Expanded Program on Immunization campaigns typically reach more than 90% of targeted children, and this is the first time that ITN distribution has been integrated with a vaccination campaign on a national scale. A cost-effectiveness study conducted by the London School of Hygiene and Tropical Medicine on the Togo National Integrated Health Campaign found that integrating ITN delivery into health campaigns is as cost-effective as other malaria intervention strategies when averted treatment costs are taken into consideration.17
Moreover, the study found that many costs were shared by the ITN and vaccination components of the campaign underlining the economic gains of merging health campaigns. Conversely, there are potential limitations of this type of campaign.
Vaccination campaigns can be disruptive to the routine delivery of health care services because of increased demand on health care workers to plan, organize, mobilize, and conduct the campaign, and impose an additional burden on limited logistic capabilities. Although it seems unlikely that the addition of ITNs to vaccination campaigns would cause significantly greater disruption than a vaccination campaign, further investigation of these potentially deleterious outcomes may be warranted. In addition, the target groups for vaccination campaigns may differ from those targeted for ITNs. In this survey the vaccination target group was children 9–59 months of age, whereas the ideal ITN target for a child-oriented distribution would have been all children less than five years of age. This finding may require additional planning and logistics to ensure the desired target groups are appropriately covered for ITN and vaccination delivery.

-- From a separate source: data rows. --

(** * Shallow embedding of [qr_detector/qr_detector.py]

    The module [qr_detector.py] drives OpenCV ([cv2]) through a retry
    pipeline.  OpenCV itself (image codecs, geometric and photometric
    transforms, the QR symbol decoder) is an external collaborator: it is
    modelled as a record [Cv2] of operations, each of which may raise a
    Python exception.  Everything the module itself does (the rotation
    sweep of [QRDetector.decode], the exception wrapping of the public
    readers, the layered fallback and the confirmation counter of
    [QRDetector.scan_qr]) is translated line by line. *)

From Stdlib Require Import List String ZArith Lia Bool Arith.
From Stdlib Require Import Strings.Byte.
Import ListNotations.
Open Scope string_scope.

(** ** Python exceptions and a small exception monad *)

(** Exceptions that reach the module: its own [QRDetectorError] and any
    exception raised by OpenCV, NumPy or the operating system. *)
Inductive exn : Type :=
| QRDetectorError (msg : string)
| ExternalError (msg : string).

(** [str(e)] *)
Definition exn_str (e : exn) : string :=
  match e with
  | QRDetectorError m => m
  | ExternalError m => m
  end.

Inductive res (A : Type) : Type :=
| Ok (a : A)
| Raise (e : exn).
Arguments Ok {A} a.
Arguments Raise {A} e.

Definition bind {A B : Type} (m : res A) (k : A -> res B) : res B :=
  match m with
  | Ok a => k a
  | Raise e => Raise e
  end.

Notation "'let!' x ':=' m 'in' k" := (bind m (fun x => k))
  (at level 200, x name, m at level 100, k at level 200).

(** ** Data model *)

(** An OpenCV image ([np.ndarray]): its shape and an opaque description of
    its pixels.  [img.size] is the number of array elements. *)
Record Frame : Type := mkFrame {
  height : nat;
  width : nat;
  channels : nat;
  pixels : list Z
}.
Definition bypassPatterns : list (regex * string) :=
  [ (stackedQuery, "Stacked query with write operation");
    (intoTargetParen, "SELECT INTO creates tables");
    (selectInto, "SELECT INTO creates tables");
    (forUpdateDelete, "FOR UPDATE/DELETE is not allowed");
    (openQuery, "OPENQUERY is not allowed") ].

(** Check for bypass patterns that could be used to execute dangerous
    operations: the description of the first pattern that matches. *)
Definition findBypassPattern (query : string) : option string :=
  option_map snd
    (find (fun pd => test flag_i (fst pd) query) bypassPatterns).

Definition quoted (s : string) : string :=
  String JS.dquote (s ++ String JS.dquote EmptyString).

(** Validate a query for READONLY mode.  The first three checks read
    the normalized text; the bypass patterns are tested on [query], the
    text as it was passed. *)
Definition validateQuery (query : string) : ValidationResult :=
  let normalized := normalizeQuery query in
  if negb (JS.truthy normalized) then
    mkResult false (Some "Query is empty") (Some "EMPTY")
  else if negb (startsWithAllowed normalized) then
    let firstWord := JS.splitHead " " normalized in
    mkResult false
      (Some ("Query must start with SELECT or WITH (CTE). Found: " ++ firstWord))
      (Some firstWord)
  else
    match findBlockedKeyword normalized with
    | Some blockedKeyword =>
        mkResult false
          (Some ("Keyword " ++ quoted blockedKeyword
                   ++ " is not allowed in READONLY mode"))
          (Some blockedKeyword)
    | None =>
        match findBypassPattern query with
        | Some bypassPattern =>
            mkResult false
              (Some ("Query contains blocked pattern: " ++ bypassPattern))
              (Some "BLOCKED_PATTERN")
        | None => mkResult true None (Some "SELECT")
        end
    end.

In conclusion, there have been considerable efforts using various methods to increase ITN ownership and use across Africa.17
The results of these surveys reinforce previous findings that integrating ITN distribution with measles campaigns is an effective way to rapidly increase ITN ownership and use, and represents an important route towards attaining the Abuja and RBM targets for ITN use in children.7,8
In addition, these findings demonstrated the potential capability of this strategy when scaled up to a national level and was the pioneering effort upon which several other countries (Niger, Mozambique, Kenya, Sierra Leone, Madagascar) built their campaigns. Integrated campaigns continue to present an important opportunity for reaching malaria control goals and merit continued large-scale implementation. Future campaigns should include efforts to maintain coverage for children less than nine months of age born since the campaign because these children are among the most vulnerable. Increasing household ownership of ITNs and efforts to promote increased use rates among vulnerable populations will provide Togo with an effective tool in their efforts to control malaria.